[Stored data entries]
# # #

(* ===== verification/HostingProps.v ===== *)
(** * Core and a synthesizer host together

    The host of [Hosting.v] and the driver that relays it, over their two pipes,
    taking steps in any order: Core asks, cancels and takes messages, and the
    host reads commands and serves. While the host lives, no message reaches Core
    out of turn, however cancels cross the endings they cross; no utterance is
    stopped by another's cancel; and an utterance not cancelled is relayed as
    the driver spoke it. *)

From S2P Require Import Prelude Tree Facts Speech SpeechQueue Trim Settings Synth SynthProps SynthAudio Hosting.
Import HostSide CoreSide.

(** ** The system *)

(** What Core waits for. *)
Inductive Request := Idle | Asking (u : UtteranceId) | SettingIt.

(** What has happened, oldest first. *)
Inductive Event :=
  | EvAsked (sequence : SpeechSequence)
  | EvCancelled (u : UtteranceId)
  | EvBegan (u : UtteranceId) (calls : list TrimCall) (result : option SynthError)
  | EvSent (u : UtteranceId) (call : TrimCall)
  | EvRelayed (u : UtteranceId) (call : TrimCall)
  | EvEnded (u : UtteranceId) (outcome : option SynthError).

Section system.
Context `{SynthDriver D}.

Record System := {
  host : HostState D;
  to_host : list ToHost;
  from_host : list FromHost;
  drain : list UtteranceId;
  request : Request;
  log : list Event;
}.

Definition started (d : D) : System :=
  {| host := new_host d; to_host := []; from_host := []; drain := []; request := Idle; log := [] |}.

# # #

**Problem requirements:** Go through the entries and return each line where the word "TrimCall" occurs.

**Answer area:**
  | EvBegan (u : UtteranceId) (calls : list TrimCall) (result : option SynthError)
  | EvSent (u : UtteranceId) (call : TrimCall)
  | EvRelayed (u : UtteranceId) (call : TrimCall)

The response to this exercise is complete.